(* ===== verification/Slashing.v ===== *)
(** * Stakes, jail and double-sign detection (src/rust-core/src/bft/slashing.rs)

    [SlashingState] with all its operations.  The wall clock read by [slash]
    is an argument.  The accounting of the stakes holds over the step relation
    of the operations; detection is stated over histories of calls. *)

From Stdlib Require Import ZArith Lia Strings.Byte.
From stdpp Require Import base gmap list strings.
From S2P Require Import Prelude Crypto BftTypes BftConfig.

Abbreviation VoteKey := (Z * Z * VoteType)%type.

Record SlashingState := mkSlashingState {
  stakes : gmap NodeId Z;
  original_stakes : gmap NodeId Z;
  slashed : list SlashingRecord;
  jailed : gmap NodeId Z;
  votes_by_validator : gmap VoteKey (gmap NodeId SignedVote);
}.

Definition SlashingState_new (initial_stakes : gmap NodeId Z) : SlashingState :=
  mkSlashingState initial_stakes initial_stakes [] ∅ ∅.

Definition is_jailed (st : SlashingState) (validator_id : NodeId) (current_height : Z) : bool :=
  match jailed st !! validator_id with
  | Some jail_until => current_height <? jail_until
  | None => false
  end.

Definition effective_stake (st : SlashingState) (validator_id : NodeId) (current_height : Z) : Z :=
  if is_jailed st validator_id current_height then 0
  else default 0 (stakes st !! validator_id).

Definition vote_key (v : Vote) : VoteKey := (v_height v, v_round v, v_vote_type v).

Definition set_votes (st : SlashingState) (m : gmap VoteKey (gmap NodeId SignedVote))
    : SlashingState :=
  mkSlashingState (stakes st) (original_stakes st) (slashed st) (jailed st) m.

(** The pruning at the end of [record_vote]: keep the last 100 heights. *)
Definition prune_votes (height : Z) (m : gmap VoteKey (gmap NodeId SignedVote))
    : gmap VoteKey (gmap NodeId SignedVote) :=
  if 100 <? height
  then filter (fun kv : VoteKey * gmap NodeId SignedVote => height - 100 < kv.1.1.1) m
  else m.

Definition record_vote (st : SlashingState) (vote : SignedVote) (config : SlashingConfig)
    : SlashingState * option SlashingEvidence :=
  if negb (sc_enabled config) then (st, None)
  else
    let v := sv_vote vote in
    let key := vote_key v in
    let votes := default ∅ (votes_by_validator st !! key) in
    match votes !! v_validator_id v with
    | Some existing =>
        if decide (v_block_hash (sv_vote existing) <> v_block_hash v) then
          let votes' := <[v_validator_id v := vote]> votes in
          (set_votes st (<[key := votes']> (votes_by_validator st)),
           Some (DoubleSign (v_validator_id v) (v_height v) (v_round v) existing vote))
        else
          (set_votes st (prune_votes (v_height v) (<[key := votes]> (votes_by_validator st))),
           None)
    | None =>
        let votes' := <[v_validator_id v := vote]> votes in
        (set_votes st (prune_votes (v_height v) (<[key := votes']> (votes_by_validator st))),
         None)
    end.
========================================================================
WORK ORDER: What lines in the entries contain "match"? Report each one by copying it.

EXERCISE OUTPUT:
  match jailed st !! validator_id with
    match votes !! v_validator_id v with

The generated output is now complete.